Esses custos já foram fartamente estudados e inclusive foram objeto de diversos artigos dentre os quais um escrito por mim, pela professora Erminia Maricato e pelo professor João Whitaker, (então não é coisa de loucos) que não deixa qualquer dúvida sobre a sustentabilidade da proposta (clique aqui). Mas o Brasil não quer fazer.

Os governos, aparentemente, querem um país mais pacífico mas querem continuamente um povo pobre sem oportunidades, compensando as arestas pelo uso da força pelo Estado. 

Como no velho adágio francófono, é como querer ter a manteiga e o dinheiro da manteiga. Não é possível. Ou você tem a manteiga ou o dinheiro da manteiga. Não se pode querer uma sociedade pacífica sem investimentos sociais robustos naquilo que faz a vida valer a pena, o que foi ilustrado aqui pela singela pista de skate. É obvio ou precisamos desenhar?

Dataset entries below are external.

(** * ScientificCalculator: the evaluator core of [calculator_logic.py]

    A shallow embedding of [CalculatorLogic]: the sanitizer, the function
    library with its domain checks, the formatter, the settings, and
    [evaluate], which hands the sanitized text to Python's [eval] with a
    fixed global environment.  The part of the Python expression language
    that [eval] runs is embedded as a tokenizer, a parser and an evaluator
    over Python values; what lies outside the embedded part is reported as
    [Beyond] and never given a made-up meaning.

    Python [int] is [Z]; Python [float] is the kernel's binary64 [float];
    Python [str] is a list of code points.

    The handlers of the window in [gui.py] are embedded too, over the
    three things they read and write: the evaluator, the text of the
    entry and the label of the mode button. *)

From Stdlib Require Import ZArith NArith List String Ascii Bool Lia.
From Stdlib Require Import Floats DecimalString DecimalZ.
Import ListNotations.

Set Warnings "-register-all".
Local Open Scope Z_scope.

(** ** Python strings *)

Module PyStr.

(** A [str] is its sequence of code points. *)
Definition pystr := list N.

(** The code points of an ASCII literal. *)
Definition py (s : string) : pystr := map N_of_ascii (list_ascii_of_string s).

Definition code (a : ascii) : N := N_of_ascii a.

Fixpoint eqb (s t : pystr) : bool :=
  match s, t with
  | [], [] => true
  | a :: s', b :: t' => N.eqb a b && eqb s' t'
  | _, _ => false
  end.

(** [str.isspace] on one code point (the set [str.strip] and the regular
    expression class [\s] use). *)
Definition isspace (c : N) : bool :=
  ((9 <=? c) && (c <=? 13) || (28 <=? c) && (c <=? 32)
   || (c =? 133) || (c =? 160) || (c =? 5760)
   || (8192 <=? c) && (c <=? 8202)
   || (c =? 8232) || (c =? 8233) || (c =? 8239) || (c =? 8287)
   || (c =? 12288))%N.

Fixpoint lstrip (s : pystr) : pystr :=
  match s with
  | c :: s' => if isspace c then lstrip s' else s
  | [] => []
  end.

Definition rstrip (s : pystr) : pystr := rev (lstrip (rev s)).

(** [s.strip()] *)
Definition strip (s : pystr) : pystr := rstrip (lstrip s).

(** [s.startswith(p)], returning the rest of [s] after [p]. *)
Fixpoint strip_prefix (p s : pystr) : option pystr :=
  match p, s with
  | [], _ => Some s
  | a :: p', b :: s' => if N.eqb a b then strip_prefix p' s' else None
  | _ :: _, [] => None
  end.

(** [s.replace(old, new)] for a non-empty [old]: the occurrences of [old]
    are replaced from the left, without overlap.  The fuel is the length of
    the text, one unit per character consumed. *)
Fixpoint replace_aux (fuel : nat) (old new s : pystr) : pystr :=
  match fuel with
  | O => s
  | S fuel' =>
      match s with
      | [] => []
      | c :: s' =>
          match strip_prefix old s with
          | Some rest => new ++ replace_aux fuel' old new rest
          | None => c :: replace_aux fuel' old new s'
          end
      end
  end.

Definition replace (old new s : pystr) : pystr :=
  replace_aux (List.length s) old new s.

(** [c in chars] *)
Definition mem (c : N) (chars : pystr) : bool := existsb (N.eqb c) chars.

End PyStr.

(** ** Python floats: binary64 *)

Module PyFloat.

Import PyStr.

Definition prec : Z := FloatOps.prec.
Definition emax : Z := FloatOps.emax.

Para finalizar, vou colocar aqui um gráfico que mostra a queda dos homicídios numa comunidade de Natal, Mãe Luiza após a inauguração de um Ginásio Poliesportivo (que funciona nos três turnos). Esse fenômeno do esporte como atenuador da violência é mundialmente conhecido e, quero crer, não é novidade nem mesmo para os tomadores de decisão do nosso amado país. 

Na mesma época Natal percorria as estatísticas mundiais como uma das dez cidades mais violentas do mundo, hoje continua no pelotão de frente entre as 50. Esse bairro, tradicionalmente bem mais violento do que a cidade, percorreu o itinerário oposto se tornando cada vez menos violento no período e finalizando a série com menos homicídios por cem mil habitantes do que a média da cidade.

 

grafico

A imagem fala por si só. O Ginásio foi inaugurado em 2014, ano que marcou a primeira queda no número de homicídios. Em fins de 2017 após a crise carcerária o crime organizado se consolidou no bairro. Essa presença não alterou a tendência de declínio dos homicídios identificada quatro anos antes...

O gráfico acima faz parte da obra “Mãe Luiza Construindo Otimismo” (clique aqui) publicada pela editora Gryphus e que contem um romance de Paulo Lins intitulado “A Construção de um Novo Sol”, pelo qual o renomado autor de Cidade de Deus, em diversas entrevistas, vem se considerando contente de ter podido escrever um romance “de favela” com final feliz. (então não é coisa de loucos).

Sei que o ministro Flávio Dino, o deputado Boulos, a ministra Ana Moser, figuras que me inspiram respeito e por quem só tenho elogios têm muito mais o que fazer do que de ler esse artigo. 

Se lessem poderiam entender que é fácil e barato mudar a sociedade para melhor com uma rede robusta de equipamentos sociais para quem está exposto a toda sorte de vulnerabilidades sociais e à violência. Se lessem poderiam ajudar o Brasil a ir deixando para trás esse maldito século dezoito.